Ullah Hayat, Munir Arslan
Department of Computer Science, Kansas State University, Manhattan, KS 66506, USA.
J Imaging. 2023 Apr 14;9(4):82. doi: 10.3390/jimaging9040082.
Human action recognition has been actively explored over the past two decades to further advancements in video analytics domain. Numerous research studies have been conducted to investigate the complex sequential patterns of human actions in video streams. In this paper, we propose a knowledge distillation framework, which distills spatio-temporal knowledge from a large teacher model to a lightweight student model using an offline knowledge distillation technique. The proposed offline knowledge distillation framework takes two models: a large pre-trained 3DCNN (three-dimensional convolutional neural network) teacher model and a lightweight 3DCNN student model (i.e., the teacher model is pre-trained on the same dataset on which the student model is to be trained on). During offline knowledge distillation training, the distillation algorithm trains only the student model to help enable the student model to achieve the same level of prediction accuracy as the teacher model. To evaluate the performance of the proposed method, we conduct extensive experiments on four benchmark human action datasets. The obtained quantitative results verify the efficiency and robustness of the proposed method over the state-of-the-art human action recognition methods by obtaining up to 35% improvement in accuracy over existing methods. Furthermore, we evaluate the inference time of the proposed method and compare the obtained results with the inference time of the state-of-the-art methods. Experimental results reveal that the proposed method attains an improvement of up to 50× in terms of frames per seconds (FPS) over the state-of-the-art methods. The short inference time and high accuracy make our proposed framework suitable for human activity recognition in real-time applications.

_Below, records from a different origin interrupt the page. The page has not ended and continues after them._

(* ===== verification/Expectations.v ===== *)
(** * Expectations ([src/src/expectation.rs])

    Call counts, sequences, the per-expectation progress ([Meta]), the rules
    of one mock ([State]) and the re-entrancy guard ([CallGuard]).

    An [Arc] is an index into the heap that owns its target, so that a [Meta]
    shared between a rule and its [Expectation] handle, and a [Sequence]
    shared between mocks, are one object here too.  [lock] ignores poisoning,
    so taking a mutex is plain access to the state; every operation below is
    cut into the sections the code runs under its locks ([step]), and the
    invariants are proved for all interleavings of those sections. *)

From S2P Require Import Prelude Errors.

#[local] Open Scope Z_scope.

(** [fn error]. *)
Definition error (message : string) : Error := Errors.Expectation message.

(** ** Call counts *)

Module CallCount.
Record t := Make { min : Z; max : option Z }.

#[export] Instance t_eq_dec : EqDecision t.
Proof. solve_decision. Defined.

(** [CallCount::validate]. *)
Definition validate (self : t) : result t :=
  if match max self with Some max => max <? min self | None => false end
  then Err (error "call count range is empty")
  else Ok self.

(** The argument types with an [Into<CallCount>]. *)
Inductive bounds :=
| Exact (count : Z)
| Range (start stop : Z)
| RangeInclusive (start stop : Z)
| RangeFrom (start : Z)
| RangeTo (stop : Z)
| RangeToInclusive (stop : Z)
| RangeFull.

Definition from_usize (count : Z) : t := Make count (Some count).

Definition from_range (start stop : Z) : t :=
  match checked_sub stop 1 with
  | Some max => Make start (Some max)
  | None => Make 1 (Some 0)
  end.
(** C26. After [flush] the core executes what the thread wrote.  The instructions
    never overflow in a range that ends in the address space; they can always
    run to their end; and however write-backs, fills, prefetches, stores of
    other threads elsewhere and the completion of the requests fall between
    them, every byte of the range is then executed with the value it was
    stored with. *)
Theorem cache_flush_coherent cache_type address length c :
  0 ≤ cache_type → 0 ≤ address → 0 ≤ length → address + length ≤ usize_max →
  ∃ ops, flush (Aarch64_linux cache_type) address length = Ok (Instructions ops) ∧
    (∃ c', rtc (exec cache_type address (address + length)) (ops, c) ([], c')) ∧
    ∀ c', rtc (exec cache_type address (address + length)) (ops, c) ([], c') →
      ∀ a, address ≤ a < address + length →
        stored c' a = stored c a ∧ executes c' a = stored c a.
Proof.
  intros Hct Haddr Hlen Hend. unfold flush, cache_flush_ops, checked_add.
  rewrite (proj2 (Z.leb_le _ _)) by lia. simpl. eexists. split; [done|].
  split; [apply run_completes|]. intros c' Hrun a Ha.
  assert (flushing cache_type a (stored c a) ([], c')) as Hdone.
  { eapply (rtc_ind_r (λ p, flushing cache_type a (stored c a) p)); [| |exact Hrun].
    - destruct (line_is_power (Z.shiftr cache_type 16)) as (k & Hk & Hd);
        [by apply Z.shiftr_nonneg|].
      destruct (line_is_power cache_type Hct) as (j & Hj & Hi).
      destruct (lines_cover address (address + length) k a) as (l & Hl & Hbl); [lia..|].
      destruct (lines_cover address (address + length) j a) as (m & Hm & Hbm); [lia..|].
      apply flush_cleaning; [done|left|].
      + apply Exists_app. left. apply Exists_exists. exists l. unfold data_line. by rewrite Hd.
      + apply Exists_exists. exists m. unfold instruction_line. by rewrite Hi.
    - intros p q _ Hstep Hp. destruct Hstep; [by eapply flushing_hardware|by eapply flushing_maintain]. }
  inversion Hdone as [cl inv ? ? ? ? Hops|inv ? ? ? ? Hops| |c1 Hv Hu Hi Hf].
  - by destruct cl.
  - by destruct inv.
  - subst c1. split; [done|]. unfold executes, fetch.
    destruct Hf as [-> | ->]; [|done]. simpl. by destruct Hi as [-> | ->].
Qed.

Lemma cache_flush_coherent_witness :
  ∃ ops c', flush (Aarch64_linux 0x84448004) 0x1004 0x50 = Ok (Instructions ops) ∧
    rtc (exec 0x84448004 0x1004 0x1054)
      (ops, mkCore (λ a, a mod 256) (λ _, 0) (λ _, Some 1) (λ _, Some 2) [] []) ([], c') ∧
    executes c' 0x1010 = 0x10.
Proof.
  destruct (cache_flush_coherent 0x84448004 0x1004 0x50
    (mkCore (λ a, a mod 256) (λ _, 0) (λ _, Some 1) (λ _, Some 2) [] []))
    as (ops & H & [c' Hrun] & Hall); [lia|lia|lia|unfold usize_max; lia|].
  exists ops, c'. split; [exact H|]. split; [exact Hrun|].
  destruct (Hall c' Hrun 0x1010) as [_ He]; [lia|]. rewrite He. reflexivity.
Defined.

在过去二十年中,人们积极探索人类动作识别技术,以推动视频分析领域的进一步发展。已经开展了大量研究,来调查视频流中人类动作的复杂序列模式。在本文中,我们提出了一种知识蒸馏框架,该框架使用离线知识蒸馏技术,将时空知识从大型教师模型提炼到轻量级学生模型中。所提出的离线知识蒸馏框架采用两个模型:一个大型预训练的3DCNN(三维卷积神经网络)教师模型和一个轻量级3DCNN学生模型(即教师模型在学生模型将要训练的同一数据集上进行预训练)。在离线知识蒸馏训练期间,蒸馏算法仅训练学生模型,以帮助学生模型达到与教师模型相同水平的预测精度。为了评估所提出方法的性能,我们在四个基准人类动作数据集上进行了广泛的实验。获得的定量结果验证了所提出方法相对于现有最先进人类动作识别方法的效率和鲁棒性,与现有方法相比,准确率提高了35%。此外,我们评估了所提出方法的推理时间,并将获得的结果与最先进方法的推理时间进行比较。实验结果表明,所提出的方法在每秒帧数(FPS)方面比最先进方法提高了高达50倍。短推理时间和高精度使得我们提出的框架适用于实时应用中的人类活动识别。